Never implement new features if test suite is failing due to agent changes
All tests must pass (or be explicitly skipped with reason) before new work
Do NOT create issue_closure checkpoint if quality checks fail
Stop MR creation if ANY regression is found
Do NOT mark checkpoint complete until MR is verified on GitLab

These aren't suggestions—they're circuit breakers.
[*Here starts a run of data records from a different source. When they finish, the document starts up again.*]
(* ===== verification/ControllerFleets.v ===== *)
(** Methods that send a request to one agent or to all agents, and the answers of agents,
    keep the invariant of the controller. *)
From S2P Require Import Prelude CString StringUtil ParseUtil TimeUtil Protocol BusUtils Log Cfg Socket.
From S2P Require Import World Job Events Subscriptions Monitor Proxy Requests Node Controller.
From S2P Require Import ControllerEvents WorldFacts EventFacts RegistryFacts NodeTheorems RequestTheorems FleetTheorems.
From S2P Require Import ControllerInv ControllerSafe ControllerMonitors.
From S2P Require Import ControllerProxies ControllerRequests.
Local Open Scope list_scope.

(** ** Giving up a request *)

Section unref.
Context {E : Env}.

Lemma setup_dropped_insert s x p j r q w :
  setup_dropped s x p j (w <| w_reqs ::= <[r := q]> |>) = (setup_dropped s x p j w) <| w_reqs ::= <[r := q]> |>.
Proof. unfold setup_dropped. by destruct w, (setup_ref_count x =? 1). Qed.
Lemma setup_dropped_without s x p j r k n w :
  without_request r k n (setup_dropped s x p j w) = setup_dropped s x p j (without_request r k n w).
Proof. unfold setup_dropped, without_request, set_node. by destruct w, (setup_ref_count x =? 1). Qed.
Lemma setup_dropped_nodes s x p j w : w_nodes (setup_dropped s x p j w) = w_nodes w.
Proof. unfold setup_dropped. by destruct w, (setup_ref_count x =? 1). Qed.

(** What the release of a request leaves alone. *)
Definition same_lists (w w' : World) : Prop := w_fleets w' = w_fleets w /\ w_controller w' = w_controller w.

Lemma inv_request_unref h a r q w : controller_inv h a w -> 1 <= h_req h r -> (forall p, 0 <= h_node h p) ->
  w_reqs w !! r = Some q ->
  (forall f, req_cb q = agent_fleet_request_callback f -> req_ref_count q <> 1 -> req_wait a w r = 0) ->
  wp (agent_request_unref r) (fun _ w' => controller_inv (hold_req r (-1) h) a w' /\ same_lists w w') w.
Proof.
  intros I Hh Hpos Hq Hw. destruct (ro_request _ _ _ _ _ _ (ci_reqs _ _ _ I) r q Hq) as (Hp & Hout & _).
  destruct (listed_node I _ Hp) as (n & _ & _ & Hn & _). specialize (Hout n Hn).
  pose proof (asks_two h a r q w I Hq (Hpos _) n Hn) as Htwo.
  pose proof (inv_request_dropped h a r q n w I Hh Hq Hn Hw) as I1.
  assert ((req_ref_count q = 1 /\ exists s, req_cb q = unit_lifecycle_method_callback s) \/
    ~ (req_ref_count q = 1 /\ exists s, req_cb q = unit_lifecycle_method_callback s)) as [[Hone [s Hcb]]|Hno].
  { destruct (decide (req_ref_count q = 1)) as [|Hne]; [|right; tauto].
    destruct (req_cb q); first [by right; intros (_ & ? & ?)|left; eauto]. }
  - rewrite Hcb in I1. cbn [hold_user] in I1. unfold request_dropped in I1. rewrite Hone in I1. cbn [Z.eqb Pos.eqb] in I1.
    set (h1 := hold_req r (-1) _) in I1. set (w1 := without_request _ _ _ _) in I1.
    assert (1 <= h_setup h1 s) as Hs.
    { cbn. rewrite plus_eq. destruct (jo_held _ _ _ _ _ _ _ (ci_jobs _ _ _ I) s) as (_ & ? & _). lia. }
    pose proof (ci_jobs _ _ _ I1) as Hok. destruct (jo_held _ _ _ _ _ _ _ Hok s) as (_ & _ & _ & Hsome).
    destruct (Hsome Hs) as [x Hx]. destruct (jo_setup _ _ _ _ _ _ _ Hok s x Hx) as (_ & p & Hxp & [j Hj]).
    pose proof (inv_setup_dropped h1 a s x p j w1 I1 Hs Hx Hxp Hj) as I2.
    eapply wp_agent_request_unref_zero; [exact Hq|exact Hone|]. rewrite Hcb. cbn [free_userdata].
    eapply wp_setup_dropped; [exact Hx|exact Hxp|exact Hj|]. rewrite setup_dropped_insert.
    exists n. split_and!; [by destruct w; cbn in *; rewrite setup_dropped_nodes|eexists; apply lookup_insert_eq|done..| |].
    + rewrite without_request_insert, setup_dropped_without. eapply controller_inv_held; [|exact I2].
      split_and!; try done. intros t. cbn. unfold plus. case_decide; lia.
    + split; unfold setup_dropped; by destruct (setup_ref_count x =? 1).
  - eapply wp_request_dropped; [done..| |].
    + intros s Hcb Hone. apply Hno. split; [done|]. by exists s.
    + split; [|unfold request_dropped; by destruct (req_ref_count q =? 1)].
      destruct (req_ref_count q =? 1) eqn:E1; [|done]. apply Z.eqb_eq in E1.
      replace (hold_user (req_cb q) 1 h) with h in I1; [done|]. unfold hold_user.
      destruct (req_cb q) as [| | | | |s|]; try by destruct h. destruct Hno. split; [done|]. by exists s.
Qed.

Lemma hold_req_back h a r w : controller_inv (hold_req r (-1) (hold_req r 1 h)) a w -> controller_inv h a w.
Proof. apply controller_inv_held. split_and!; try done. intros q. cbn. unfold plus. case_decide; lia. Qed.
Lemma hold_req_pos h r : h_req h r = 0 -> 1 <= h_req (hold_req r 1 h) r.
Proof. intros H. cbn. rewrite plus_eq. lia. Qed.
End unref.

(** ** Sending a request *)

Section sending.
Context {E : Env} (Hnf : no_local_failure E).

Lemma inv_start_request h a m r q parts finish w : controller_inv (hold_req r 1 h) a w -> h_req h r = 0 ->
  (forall p, 0 <= h_node h p) -> w_reqs w !! r = Some q -> req_ref_count q = 1 ->
  (forall f, req_cb q <> agent_fleet_request_callback f) -> (forall w0, runs w0 finish) ->
  wp (start_request m r parts finish) (fun _ w' => controller_inv h a w') w.
Proof.
  intros I H0 Hpos Hq Hone Hcb Hfin.
  assert (forall A (k : CM A) v q', runs v k -> controller_inv (hold_req r 1 h) a v -> w_reqs v !! r = Some q' ->
    req_cb q' = req_cb q -> wp k (fun x v' => wp (agent_request_unref r ;; mret x) (fun _ v2 => controller_inv h a v2) v') v) as Hend.
  { intros A k v q' Hk Iv Hq' Ecb. eapply wp_mono; [by apply (inv_runs _ a k v Iv)|]. cbn beta. intros x v' [Iv' Hc]. wp_one.
    eapply wp_mono; [eapply (inv_request_unref _ a r q' v' Iv'); try done|].
    - by apply hold_req_pos.
    - rewrite (cm_reqs _ _ _ Hc). done.
    - intros f Hf. destruct (Hcb f). congruence.
    - cbn beta. intros _ v2 [I2 _]. apply wp_ret. by apply hold_req_back in I2. }
  unfold start_request. wp_one. wp_one. eapply (inv_append Hnf); [exact I|exact Hq|].
  intros q1 w1 I1 Hs1 Hq1 E1 E2 E3. cbn [negb]. wp_one.
  eapply (inv_request_start (hold_req r 1 h) a r q1 _ w1 I1 Hq1); [cbn; rewrite plus_eq; lia|by apply hold_req_pos| |].
  - intros x w2 I2 Hs2 Hq2 ->. by eapply (Hend _ _ w2 q1); [apply runs_reply_error|..].
  - intros q2 w2 I2 Hs2 Hq2 E4 E5 E6 _. cbn [Z.ltb Z.compare]. apply (Hend _ _ w2 q2); [apply Hfin|done..|congruence].
Qed.

(** The request is listed with the agent, or was not made. *)
Lemma inv_node_request h a p method cb Q w : controller_inv h a w -> p ∈ c_nodes (w_controller w) ->
  (forall p, 0 <= h_node h p) -> (forall s, cb <> unit_lifecycle_method_callback s) ->
  (forall w', controller_inv h a w' -> same_lists w w' -> Q None w') ->
  (forall r q w', controller_inv (hold_req r 1 h) a w' -> same_lists w w' -> w_reqs w' !! r = Some q ->
     req_ref_count q = 2 -> req_node q = p -> req_cb q = cb -> h_req h r = 0 -> req_wait a w' r = 1 ->
     Q (Some r) w') ->
  wp (node_request p method cb) Q w.
Proof.
  intros I Hp Hpos Hcb HQ1 HQ2. destruct (listed_node I p Hp) as (n & _ & _ & Hn & _). unfold node_request.
  assert (forall s, cb = unit_lifecycle_method_callback s -> 1 <= h_setup h s) as Hs by (intros s Hs; by destruct (Hcb s)).
  assert (forall k, hold_user cb k h = h) as Huser.
  { intros k. unfold hold_user. destruct cb as [| | | | |s|]; try by destruct h. by destruct (Hcb s). }
  wp_one. eapply wp_load; [exact Hn|]. destruct (node_has_agent n); cbn [negb]; [|apply wp_ret; by apply HQ1].
  wp_one. eapply (inv_create_request Hnf); [exact I|exact Hp|exact Hs| |].
  { intros r w1 I1 (_ & _ & ? & ?). apply wp_ret. by apply HQ1. }
  intros r q w1 I1 (_ & _ & Ef & Ec) Hq Hone Hqn Hqc H0. rewrite Huser in I1. cbn [snd]. wp_one.
  eapply (inv_request_start (hold_req r 1 h) a r q _ w1 I1 Hq); [cbn; rewrite plus_eq; lia|by apply hold_req_pos| |].
  - intros x w2 I2 (_ & _ & Ef2 & Ec2) Hq2 ->. wp_one.
    eapply wp_mono; [eapply (inv_request_unref _ a r q w2 I2); try done; by apply hold_req_pos|].
    cbn beta. intros _ w3 [I3 [Ef3 Ec3]]. apply wp_ret, HQ1; [by apply hold_req_back in I3|split; congruence].
  - intros q2 w2 I2 (_ & _ & Ef2 & Ec2) Hq2 E4 E5 E6 Hw. cbn [Z.ltb Z.compare]. apply wp_ret.
    eapply (HQ2 r q2); try done; [split; congruence|lia|congruence..].
Qed.
End sending.

(** ** The methods *)

Section methods.
Context {E : Env} (Hnf : no_local_failure E) (a : list answer).

Lemma inv_end {A} h (k : CM A) w : controller_inv h a w -> (forall w0, runs w0 k) ->
  wp k (fun _ w' => controller_inv h a w') w.
Proof. intros I Hk. eapply wp_mono; [by apply (inv_runs h a k w I)|]. by intros x w' [? _]. Qed.
Lemma inv_error h m name w : controller_inv h a w ->
  wp (reply_method_errorf m name) (fun _ w' => controller_inv h a w') w.
Proof. intros I. apply inv_end; [done|]. intros w0. apply runs_reply_error. Qed.

Lemma no_node p : 0 <= h_node nothing p.
Proof. done. Qed.

Lemma inv_node_list method cb m p w : controller_inv nothing a w -> p ∈ c_nodes (w_controller w) ->
  (forall s, cb <> unit_lifecycle_method_callback s) -> (forall f, cb <> agent_fleet_request_callback f) ->
  wp (n ← load (T := Node) p;
      if node_is_shutdown n then reply_method_errorf m SD_BUS_ERROR_FAILED else
      req ← node_request p method cb;
      match req with
      | None => reply_method_errorf m SD_BUS_ERROR_FAILED
      | Some req => agent_request_unref req ;; mret 1
      end) (fun _ w' => controller_inv nothing a w') w.
Proof.
  intros I Hp Hs Hf. destruct (listed_node I p Hp) as (n & _ & _ & Hn & _). wp_one. eapply wp_load; [exact Hn|].
  destruct (node_is_shutdown n); [by apply inv_error|]. wp_one.
  eapply (inv_node_request Hnf nothing); [done..| |]; [intros w1 I1 _; by apply inv_error|].
  intros r q w1 I1 _ Hq _ _ Hcb H0 _. wp_one.
  eapply wp_mono; [eapply (inv_request_unref _ a r q w1 I1); try done; [by apply hold_req_pos|]|].
  - intros f Hfl. destruct (Hf f). congruence.
  - cbn beta. intros _ w2 [I2 _]. apply wp_ret. by apply hold_req_back in I2.
Qed.

Lemma inv_one_request m r q parts finish cb p w : controller_inv (hold_req r 1 (hold_user cb (-1) nothing)) a w ->
  w_reqs w !! r = Some q -> req_ref_count q = 1 -> req_node q = p -> req_cb q = cb ->
  (forall s, cb <> unit_lifecycle_method_callback s) -> (forall f, cb <> agent_fleet_request_callback f) ->
  (forall w0, runs w0 finish) ->
  wp (start_request m r parts finish) (fun _ w' => controller_inv nothing a w') w.
Proof.
  intros I Hq Hone Hqn Hqc Hs Hf Hfin. replace (hold_user cb (-1) nothing) with nothing in I.
  - eapply (inv_start_request Hnf nothing a m r q); try done. intros f ?. destruct (Hf f). congruence.
  - unfold hold_user. destruct cb as [| | | | |s|]; try done. by destruct (Hs s).
Qed.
Without them, a harness running for 24 hours would accumulate errors until the codebase is unusable.

Security Boundaries:

The Claude Agent SDK enables fine-grained control over what agents can do:

Directory isolation - Agents can only operate within the project directory
Command filtering - Dangerous bash commands are blocked via pre-tool-use hooks
Tool allowlists - Only approved tools (read, write, bash, MCP) are available
Sandboxed execution - Agents run in controlled subprocess environments

Bash Security Hook (agent/core/hooks/security.py):

The harness implements a comprehensive bash command security hook using an allowlist approach:

Allowed commands - Only specific commands permitted: ls, cat, head, tail, grep, cp, mkdir, chmod, npm, node, git, ps, lsof, sleep, pkill, cd, gh, echo
Sensitive command validation - Extra checks for pkill (only dev processes), chmod (only +x), and script execution
Command injection prevention - Blocks command substitution ($(...), backticks), subshells, and dangerous metacharacters
Path traversal prevention - Validates script paths resolve within the current directory
Argument sanitization - Limits argument count/length, blocks shell metacharacters in arguments

Commands not in the allowlist are blocked with an explanatory error message.

Architecture

Three levels of detail: Overview (L1) → Component (L2) → Runtime (L3)

Component Architecture

┌─────────────────────────────────────────────────────────────────────────────┐
│                              TUI (tui/)                                     │
│  ┌─────────┐ ┌─────────┐ ┌─────────┐ ┌─────────┐ ┌─────────┐ ┌───────────┐  │
│  │  Repo   │→│  Spec   │→│ Branch  │→│ Agent   │→│Advanced │→│  Running  │  │
│  │ Screen  │ │ Screen  │ │ Screen  │ │ Options │ │ Options │ │ (logs+ckpt│  │
│  └─────────┘ └─────────┘ └─────────┘ └─────────┘ └─────────┘ └───────────┘  │
└───────────────────────────────────┬─────────────────────────────────────────┘
                                    │ daemon socket
┌───────────────────────────────────▼─────────────────────────────────────────┐
│                           Daemon (agent/daemon/)                            │
│                     manages agent subprocesses + state                      │
└───────────────────────────────────┬─────────────────────────────────────────┘
                                    │
        ┌───────────────────────────┼───────────────────────────┐
        ▼                           ▼                           ▼
┌───────────────┐           ┌───────────────┐           ┌───────────────┐
│  Initializer  │ ────────▶ │    Coding     │ ────────▶ │  MR Creation  │
│    Agent      │           │    Agent      │           │    Agent      │
│               │           │    (loop)     │           │               │
│ • Verify proj │           │ • Pick issue  │           │ • Sync branch │
│ • Create issue│           │ • Implement   │           │ • Final tests │
│ • Enrich      │           │ • Test+verify │           │ • Create MR   │
│ • Make branch │           │ • Close issue │           │ • Verify MR   │
└───────┬───────┘           └───────┬───────┘           └───────┬───────┘
        │                           │                           │
        └───────────────────────────┴───────────────────────────┘
                                    │
┌───────────────────────────────────▼─────────────────────────────────────────┐
│                         MCP Servers (Integration)                           │
│  ┌─────────┐  ┌─────────┐  ┌─────────┐  ┌─────────┐  ┌─────────┐           │
│  │ GitLab  │  │Context7 │  │ SearxNG │  │Puppeteer│  │  Files  │           │
│  │ issues  │  │lib docs │  │ search  │  │ browser │  │ quality │           │
│  │   MRs   │  │         │  │         │  │  tests  │  │  gates  │           │
│  └─────────┘  └─────────┘  └─────────┘  └─────────┘  └─────────┘           │
└─────────────────────────────────────────────────────────────────────────────┘

Checkpoint Flow

When each HITL checkpoint occurs. Details in HITL Checkpoints table.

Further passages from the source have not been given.